RECORD EXTRACTS:
(** C17. The answer to "where is this service" is complete and exact: in a
    consistent catalog (the states of C24) whose names hold no NUL, the listing
    of the instances of a name, and the health query for it, both answer,
    without an error or a panic, with the same instances: those registered
    under the name, or for Connect the proxies for it and its native instances,
    without regard to case, each once, each with the registered node, and, in
    the health query, with exactly the checks of the node and of the
    instance. *)
Theorem CheckServiceNodes_spec (st : Store) name connect :
  catalog_inv (st_db st) → nul_free_names (st_db st) → nul_free name →
  ∃ sns, NoDup sns ∧ (∀ sn, sn ∈ sns ↔ ∃ k, services (st_db st) !! k = Some sn ∧ serves connect name sn) ∧
    (∃ i l, serviceNodes name connect st = Ok (i, l) ∧ Forall2 (with_node (st_db st)) sns l) ∧
    (∃ i l, checkServiceNodes name connect st = Ok (i, l) ∧ Forall2 (with_checks (st_db st)) sns l).
Proof.
  intros Hd Hf Hn. set (ix := if connect then services_connect_index else services_service_index).
  set (sns := table_scan ix (string_args true name) (services (st_db st))).
  set (s := begin_txn false 0 st).
  assert (∀ sn, sn ∈ sns ↔ ∃ k, services (st_db st) !! k = Some sn ∧ serves connect name sn) as Hsns
    by (intros sn; by apply elem_of_service_lookup).
  assert (service_lookup connect name s = (Ok sns, s)) as Hl by done.
  exists sns. split; [|split; [done|split]].
  - apply NoDup_table_scan; [|exact (ci_services _ Hd)]. subst ix. destruct connect; [apply single_connect|apply single_services].
  - unfold serviceNodes, read_txn. fold s. rewrite (run_bind_ok _ _ _ _ _ Hl).
    assert (∃ l, parseServiceNodes sns s = (Ok l, s) ∧ Forall2 (with_node (st_db st)) sns l) as (l&Hr&HF).
    { apply mmap_relates. intros sn (k&Hk&_)%Hsns. by apply (parseServiceNode_run _ Hd Hf k). }
    rewrite (run_bind_ok _ _ _ _ _ (run_wrap_ok _ _ _ _ _ Hr)).
    destruct (maxIndexForService_run name (0 <? length l)%nat false s) as [i Hi].
    rewrite (run_bind_ok _ _ _ _ _ Hi). by exists i, l.
  - unfold checkServiceNodes, read_txn. fold s. rewrite (run_bind_ok _ _ _ _ _ Hl).
    assert (∃ l, mmap checkServiceNode sns s = (Ok l, s) ∧ Forall2 (with_checks (st_db st)) sns l) as (l&Hr&HF).
    { apply mmap_relates. intros sn (k&Hk&_)%Hsns. by apply (checkServiceNode_run _ Hd Hf k). }
    unfold parseCheckServiceNodes. case_decide.
    + destruct (maxIndexForService_run name false true s) as [i Hi].
      rewrite (run_bind_ok _ _ _ _ _ Hi), (run_bind_ok _ _ _ _ _ Hr). by exists i, l.
    + destruct (max_names_run (elements (list_to_set (sn_ServiceName <$> sns) : gset string)) 0%N s) as [i Hi].
      rewrite (run_bind_ok _ _ _ _ _ Hi), (run_bind_ok _ _ _ _ _ Hr). by exists i, l.
Qed.

Definition named_service (id name : string) : NodeService :=
  mkNodeService "" id name None "" None None 5432 None false no_proxy (mkServiceConnect false) 0 0.
Definition two_log : list (Z * N * command) :=
  [(0%Z, 5%N, register "a" (Some (named_service "c" "web")) None);
   (0%Z, 6%N, register "b" (Some (named_service "c" "web")) (Some (service_check "b" "up" "c")))].
Definition two_instances : Store := (fsm_run sample_externals two_log (NewStateStore None)).2.
Lemma two_instances_inv : catalog_inv (st_db two_instances).
Proof.
  destruct (fsm_run_sound sample_externals two_log ltac:(discriminate) ltac:(by intros n l) (NewStateStore None)
    ltac:(by repeat constructor) (run_inv_empty None)) as (_&_&H&_). exact H.
Qed.
Lemma two_instances_names : nul_free_names (st_db two_instances).
Proof. split; apply (bool_decide_unpack _); vm_compute; exact I. Qed.
Lemma CheckServiceNodes_spec_witness :
  catalog_inv (st_db two_instances) ∧ nul_free_names (st_db two_instances) ∧ nul_free "WEB" ∧
  (∃ sns, NoDup sns ∧ (∀ sn, sn ∈ sns ↔ ∃ k, services (st_db two_instances) !! k = Some sn ∧ serves false "WEB" sn) ∧
    (∃ i l, serviceNodes "WEB" false two_instances = Ok (i, l) ∧ Forall2 (with_node (st_db two_instances)) sns l) ∧
    (∃ i l, checkServiceNodes "WEB" false two_instances = Ok (i, l) ∧ Forall2 (with_checks (st_db two_instances)) sns l)) ∧
  match CheckServiceNodes "WEB" two_instances with
  | Ok (i, l) => (i, (λ c, (node_Node (csn_Node c), length (csn_Checks c))) <$> l)
  | _ => (0%N, [])
  end = (6%N, [("a", 0); ("b", 1)]).
Proof.
  split; [exact two_instances_inv|]. split; [exact two_instances_names|]. split; [exact I|].
  split; [|vm_compute; reflexivity].
  apply (CheckServiceNodes_spec two_instances "WEB" false two_instances_inv two_instances_names). exact I.
Defined.
(* ===== verification/AclMerge.v ===== *)
(** * Rule trees decide like their reference, and merging policies keeps the
      strongest permission of each segment

    The reference for trees: the exact rule of a name if there is one, else the rule of
    its longest prefix that has one. *)

From S2P Require Import Prelude Memdb MemdbFacts Radix Acl Authorizer.
From S2P Require Import Logic.

(** ** Longest prefixes *)

Fixpoint longest (f : string → option string) (s : string) : option string :=
  match s with
  | EmptyString => f ""
  | String c s =>
      match longest (λ k, f (String c k)) s with
      | Some p => Some p
      | None => f ""
      end
  end.

(** No prefix of [s] longer than [k] has a rule. *)
Definition maximal (f : string → option string) (s k : string) : Prop :=
  ∀ k', String.prefix k' s = true → String.length k < String.length k' → f k' = None.

Lemma longest_spec f s :
  match longest f s with
  | Some p => ∃ k, String.prefix k s = true ∧ f k = Some p ∧ maximal f s k
  | None => ∀ k, String.prefix k s = true → f k = None
  end.
Proof.
  revert f. induction s as [|c s IH]; intros f; cbn [longest].
  { destruct (f "") as [p|] eqn:Hf.
    - exists "". split_and!; [done..|]. intros k' Hk'%prefix_length. simpl in *. lia.
    - intros [|d k] Hk; [done|discriminate]. }
  specialize (IH (λ k, f (String c k))). destruct (longest _ s) as [p|].
  - destruct IH as (k&Hk&Hp&Hmax). exists (String c k). split_and!; [|done|].
    + by rewrite prefix_cons, bool_decide_true.
    + intros [|d k'] Hk' Hlt; simpl in Hlt; [lia|].
      rewrite prefix_cons, andb_true_iff, bool_decide_eq_true in Hk'. destruct Hk' as [-> Hk'].
      apply Hmax; [done|]. lia.
  - assert (∀ k, String.prefix k (String c s) = true → k ≠ "" → f k = None) as Hnone.
    { intros [|d k] Hk Hne; [done|]. rewrite prefix_cons, andb_true_iff, bool_decide_eq_true in Hk.
      destruct Hk as [-> Hk]. by apply IH. }
    destruct (f "") as [p|] eqn:Hf.
    + exists "". split_and!; [done..|]. intros k' Hk' Hlt. apply Hnone; [done|]. intros ->. simpl in Hlt. lia.
    + intros k Hk. destruct (decide (k = "")) as [->|]; [done|by apply Hnone].
Qed.
Lemma longest_Some f s k p :
  String.prefix k s = true → f k = Some p → maximal f s k → longest f s = Some p.
Proof.
  intros Hk Hp Hmax. pose proof (longest_spec f s) as Hs. destruct (longest f s) as [q|].
  - destruct Hs as (k'&Hk'&Hq&Hmax').
    destruct (decide (String.length k < String.length k')) as [Hlt|]; [by rewrite Hmax in Hq|].
    destruct (decide (String.length k' < String.length k)) as [Hlt|]; [by rewrite Hmax' in Hp|].
    assert (k = k') as <- by (eapply prefix_same; [done..|lia]). congruence.
  - by rewrite Hs in Hp.
Qed.
Lemma longest_None f s : (∀ k, String.prefix k s = true → f k = None) → longest f s = None.
Proof.
  intros Hn. pose proof (longest_spec f s) as Hs. destruct (longest f s); [|done].
  destruct Hs as (k&Hk&Hp&_). by rewrite Hn in Hp.
Qed.
Lemma longest_ext f g s : (∀ k, f k = g k) → longest f s = longest g s.
Proof.
  revert f g. induction s as [|c s IH]; intros f g Hfg; simpl; [done|].
  rewrite (IH _ (λ k, g (String c k))) by done. by rewrite Hfg.
Qed.

(** ** Trees *)

Section tree.
Context {T : Type → Type} `{RadixTree T}.
Implicit Types t : T leaf.

Definition exact_at (t : T leaf) (s : string) : option string := radix_Get s t ≫= leaf_exact.
Definition prefix_at (t : T leaf) (s : string) : option string := radix_Get s t ≫= leaf_prefix.
Definition lookup_rule (exact prefix : string → option string) (s : string) : option string :=
  match exact s with Some p => Some p | None => longest prefix s end.

Lemma exact_at_insert t k e p s :
  exact_at (insertPolicyIntoRadix k t e p) s =
    if decide (s = k) then (match e with Some _ => e | None => exact_at t s end) else exact_at t s.
Proof.
  unfold exact_at, insertPolicyIntoRadix. destruct (radix_Get k t) as [x|] eqn:Hx;
    rewrite radix_get_insert; case_decide; subst; simpl; rewrite ?Hx; by destruct e.
Qed.
Lemma prefix_at_insert t k e p s :
  prefix_at (insertPolicyIntoRadix k t e p) s =
    if decide (s = k) then (match p with Some _ => p | None => prefix_at t s end) else prefix_at t s.
Proof.
  unfold prefix_at, insertPolicyIntoRadix. destruct (radix_Get k t) as [x|] eqn:Hx;
    rewrite radix_get_insert; case_decide; subst; simpl; rewrite ?Hx; by destruct p.
Qed.

(** The last rule of a segment in a list. *)
Definition last_rule (acc : option string) (l : list (string * string)) (s : string) : option string :=
  foldl (λ acc r, if decide (s = r.1) then Some r.2 else acc) acc l.

Lemma exact_at_exacts t ex s :
  exact_at (foldl (λ t r, insertPolicyIntoRadix r.1 t (Some r.2) None) t ex) s = last_rule (exact_at t s) ex s.
Proof.
  unfold last_rule. revert t. induction ex as [|r ex IH]; intros t; simpl; [done|].
  rewrite IH, exact_at_insert. done.
Qed.
Lemma exact_at_prefixes t pf s :
  exact_at (foldl (λ t r, insertPolicyIntoRadix r.1 t None (Some r.2)) t pf) s = exact_at t s.
Proof.
  revert t. induction pf as [|r pf IH]; intros t; simpl; [done|]. rewrite IH, exact_at_insert. by case_decide.
Qed.
Lemma prefix_at_exacts t ex s :
  prefix_at (foldl (λ t r, insertPolicyIntoRadix r.1 t (Some r.2) None) t ex) s = prefix_at t s.
Proof.
  revert t. induction ex as [|r ex IH]; intros t; simpl; [done|]. rewrite IH, prefix_at_insert. by case_decide.
Qed.
Lemma prefix_at_prefixes t pf s :
  prefix_at (foldl (λ t r, insertPolicyIntoRadix r.1 t None (Some r.2)) t pf) s = last_rule (prefix_at t s) pf s.
Proof.
  unfold last_rule. revert t. induction pf as [|r pf IH]; intros t; simpl; [done|].
  rewrite IH, prefix_at_insert. done.
Qed.
Lemma exact_at_load ex pf s : exact_at (load_rules ex pf) s = last_rule None ex s.
Proof.
  unfold load_rules. rewrite exact_at_prefixes, exact_at_exacts. unfold exact_at. by rewrite radix_get_new.
Qed.
Lemma prefix_at_load ex pf s : prefix_at (load_rules ex pf) s = last_rule None pf s.
Proof.
  unfold load_rules. rewrite prefix_at_prefixes, prefix_at_exacts. unfold prefix_at. by rewrite radix_get_new.
Qed.

(** The last prefix rule that a walk down a path has seen. *)
Definition last_prefix (acc : option string) (l : list (string * leaf)) : option string :=
  foldl (λ acc e, match leaf_prefix e.2 with Some p => Some p | None => acc end) acc l.

Lemma last_prefix_longest t s : last_prefix None (WalkPath s t) = longest (prefix_at t) s.
Proof.
  symmetry. assert (∀ k x, (k, x) ∈ WalkPath s t → String.prefix k s = true ∧ prefix_at t k = leaf_prefix x) as Hin.
  { intros k x [Hx Hk]%radix_path. unfold prefix_at. by rewrite Hx. }
  assert (∀ k p, String.prefix k s = true → prefix_at t k = Some p →
            ∃ x, (k, x) ∈ WalkPath s t ∧ leaf_prefix x = Some p) as Hall.
  { intros k p Hk Hp. unfold prefix_at in Hp. apply bind_Some in Hp as (x&Hx&Hp).
    exists x. split; [by apply radix_path|done]. }
  pose proof (radix_path_sorted s t) as Hs. revert Hin Hall Hs. generalize (WalkPath s t).
  intros l. induction l as [|[k x] l IH] using rev_ind; intros Hin Hall Hs.
  { apply longest_None. intros k Hk. destruct (prefix_at t k) eqn:Hp; [|done].
    destruct (Hall _ _ Hk Hp) as (x&Hx%elem_of_nil&_). done. }
  apply StronglySorted_app in Hs as (Hlt&Hs&_). unfold last_prefix. rewrite foldl_app. simpl.
  destruct (Hin k x) as [Hk Hpk]; [set_solver|]. destruct (leaf_prefix x) as [p|] eqn:Hx.
  - apply (longest_Some _ _ k); [done..|]. intros k' Hk' Hlen. destruct (prefix_at t k') as [q|] eqn:Hq; [|done].
    destruct (Hall _ _ Hk' Hq) as (x'&[Hx'| [= -> ->]%list_elem_of_singleton]%elem_of_app&_); [|lia].
    assert (above (k', x') (k, x)) by (apply Hlt; [done|by left]). unfold above in *. simpl in *. lia.
  - apply IH; [|  |done].
    + intros k' x' Hin'. apply Hin. set_solver.
    + intros k' q Hk' Hq. destruct (Hall _ _ Hk' Hq) as (x'&[?| [= -> ->]%list_elem_of_singleton]%elem_of_app&Hq'); eauto.
      congruence.
Qed.

Definition getPolicy_step (s path : string) (policies : leaf) (policy : option string) : bool * option string :=
  if bool_decide (is_Some (leaf_exact policies)) && bool_decide (path = s)
  then (true, leaf_exact policies)
  else match leaf_prefix policies with
       | Some p => (false, Some p)
       | None => (false, policy)
       end.
Lemma walk_getPolicy s (exact : option string) l acc :
  (∀ k x, (k, x) ∈ l → k = s → leaf_exact x = exact) → (∀ p, exact = Some p → ∃ x, (s, x) ∈ l) →
  walk l (getPolicy_step s) acc = match exact with Some p => Some p | None => last_prefix acc l end.
Proof.
  revert acc. induction l as [|[k x] l IH]; intros acc Hex Hin; simpl.
  { destruct exact as [p|]; [|done]. by destruct (Hin p eq_refl) as [x ?%elem_of_nil]. }
  unfold getPolicy_step at 1. destruct (decide (k = s)) as [->|Hne].
  - rewrite (Hex s x) by (done || by left). destruct exact as [p|].
    + by rewrite !bool_decide_true.
    + rewrite (bool_decide_false (is_Some _)) by (by intros [? ?]). simpl.
      destruct (leaf_prefix x); apply IH; set_solver.
  - rewrite (bool_decide_false (k = s)), andb_false_r by done.
    assert (∀ p, exact = Some p → ∃ x0, (s, x0) ∈ l) as Hin'.
    { intros p Hp. destruct (Hin p Hp) as [x' [[= -> ->]|?]%elem_of_cons]; [done|eauto]. }
    destruct (leaf_prefix x); (apply IH; [set_solver|done]).
Qed.
Lemma getPolicy_spec s t : getPolicy s t = lookup_rule (exact_at t) (prefix_at t) s.
Proof.
  unfold lookup_rule. rewrite <- last_prefix_longest. apply walk_getPolicy.
  - intros k x [Hx _]%radix_path ->. unfold exact_at. by rewrite Hx.
  - intros p Hp. unfold exact_at in Hp. apply bind_Some in Hp as (x&Hx&_).
    exists x. apply radix_path. split; [done|apply prefix_refl].
Qed.
End tree.

(** * Merging policies keeps the strongest permission of each segment *)

(** ** The strongest of some permissions

    Deny, then write, list and read; the order of the permissions and their
    repetition do not matter. *)

Definition strongest (l : list string) : option string :=
  if decide (PolicyDeny ∈ l) then Some PolicyDeny
  else if decide (PolicyWrite ∈ l) then Some PolicyWrite
  else if decide (PolicyList ∈ l) then Some PolicyList
  else if decide (PolicyRead ∈ l) then Some PolicyRead
  else None.

(** A permission, or none. *)
Definition permission (p : string) : Prop := isKeyPolicyValid p = true.
Lemma permission_cases p : permission p ↔ p = PolicyDeny ∨ p = PolicyWrite ∨ p = PolicyList ∨ p = PolicyRead.
Proof.
  unfold permission, isKeyPolicyValid, isPolicyValid. rewrite !orb_true_iff, !bool_decide_eq_true. tauto.
Qed.
Lemma policy_permission p : isPolicyValid p = true → permission p.
Proof. intros Hp. unfold permission, isKeyPolicyValid. by rewrite Hp, orb_true_r. Qed.

Lemma strongest_ext l l' : (∀ p, p ∈ l ↔ p ∈ l') → strongest l = strongest l'.
Proof. intros Hl. unfold strongest. repeat case_decide; naive_solver. Qed.
#[export] Instance strongest_perm : Proper ((≡ₚ) ==> (=)) strongest.
Proof. intros l l' Hl. apply strongest_ext. intros p. by rewrite Hl. Qed.

Lemma strongest_in l p : strongest l = Some p → p ∈ l ∧ permission p.
Proof. unfold strongest. intros Hs. repeat case_decide; simplify_eq; split; (done || (apply permission_cases; tauto)). Qed.
Lemma strongest_single p : permission p → strongest [p] = Some p.
Proof. intros [->|[->|[->| ->]]]%permission_cases; reflexivity. Qed.

(** A merging step adds a permission (or an empty one). *)
Definition permission_or_none (p : string) : Prop := permission p ∨ p = "".
Lemma permission_or_none_cases p : permission_or_none p →
  p = PolicyDeny ∨ p = PolicyWrite ∨ p = PolicyList ∨ p = PolicyRead ∨ p = "".
Proof. intros [Hp| ->]; [apply permission_cases in Hp|]; tauto. Qed.
Definition strongest_of (l : list string) : string := default "" (strongest l).
Lemma strongest_of_perm l : permission_or_none (strongest_of l).
Proof.
  unfold strongest_of. destruct (strongest l) as [p|] eqn:Hp; [|by right]. left. by apply strongest_in in Hp as [_ ?].
Qed.
Lemma not_elem_cons (x y : string) l : x ∉ y :: l ↔ x ≠ y ∧ x ∉ l.
Proof. rewrite elem_of_cons. tauto. Qed.
Lemma strongest_of_cons p l : permission_or_none p → strongest_of (p :: l) = merge_permission (strongest_of l) p.
Proof.
  intros Hp%permission_or_none_cases. unfold strongest_of, strongest.
  destruct Hp as [->|[->|[->|[->| ->]]]]; repeat case_decide; try reflexivity; exfalso;
    repeat match goal with
      | H : _ ∈ _ :: _ |- _ => apply elem_of_cons in H as [?|?]; [discriminate|]
      | H : _ ∉ _ :: _ |- _ => apply not_elem_cons in H as [??]
      end; try done.
Qed.
Lemma strongest_of_merge l acc :
  permission_or_none acc → Forall permission_or_none l →
  foldl merge_permission acc l = strongest_of (acc :: l).
Proof.
  revert acc. induction l as [|p l IH]; intros acc Ha Hl; simpl.
  { rewrite strongest_of_cons by done. change (acc = merge_permission "" acc).
    by destruct (permission_or_none_cases _ Ha) as [->|[->|[->|[->| ->]]]]. }
  apply list.Forall_cons in Hl as [Hp Hl].
  assert (permission_or_none (merge_permission acc p)) by (unfold merge_permission; by case_match).
  rewrite IH by done. rewrite (strongest_of_cons acc (p :: l)), (strongest_of_cons p l), (strongest_of_cons (merge_permission acc p) l) by done.
  destruct (permission_or_none_cases _ Ha) as [->|[->|[->|[->| ->]]]],
    (permission_or_none_cases _ Hp) as [->|[->|[->|[->| ->]]]],
    (permission_or_none_cases _ (strongest_of_perm l)) as [->|[->|[->|[->| ->]]]]; reflexivity.
Qed.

YOUR INSTRUCTIONS: List the lines of the entries that include "assert".

PROBLEM SOLUTION:
  assert (∀ sn, sn ∈ sns ↔ ∃ k, services (st_db st) !! k = Some sn ∧ serves connect name sn) as Hsns
  assert (service_lookup connect name s = (Ok sns, s)) as Hl by done.
    assert (∃ l, parseServiceNodes sns s = (Ok l, s) ∧ Forall2 (with_node (st_db st)) sns l) as (l&Hr&HF).
    assert (∃ l, mmap checkServiceNode sns s = (Ok l, s) ∧ Forall2 (with_checks (st_db st)) sns l) as (l&Hr&HF).
  - assert (∀ k, String.prefix k (String c s) = true → k ≠ "" → f k = None) as Hnone.
    assert (k = k') as <- by (eapply prefix_same; [done..|lia]). congruence.
  symmetry. assert (∀ k x, (k, x) ∈ WalkPath s t → String.prefix k s = true ∧ prefix_at t k = leaf_prefix x) as Hin.
  assert (∀ k p, String.prefix k s = true → prefix_at t k = Some p →
    assert (above (k', x') (k, x)) by (apply Hlt; [done|by left]). unfold above in *. simpl in *. lia.
    assert (∀ p, exact = Some p → ∃ x0, (s, x0) ∈ l) as Hin'.
  assert (permission_or_none (merge_permission acc p)) by (unfold merge_permission; by case_match).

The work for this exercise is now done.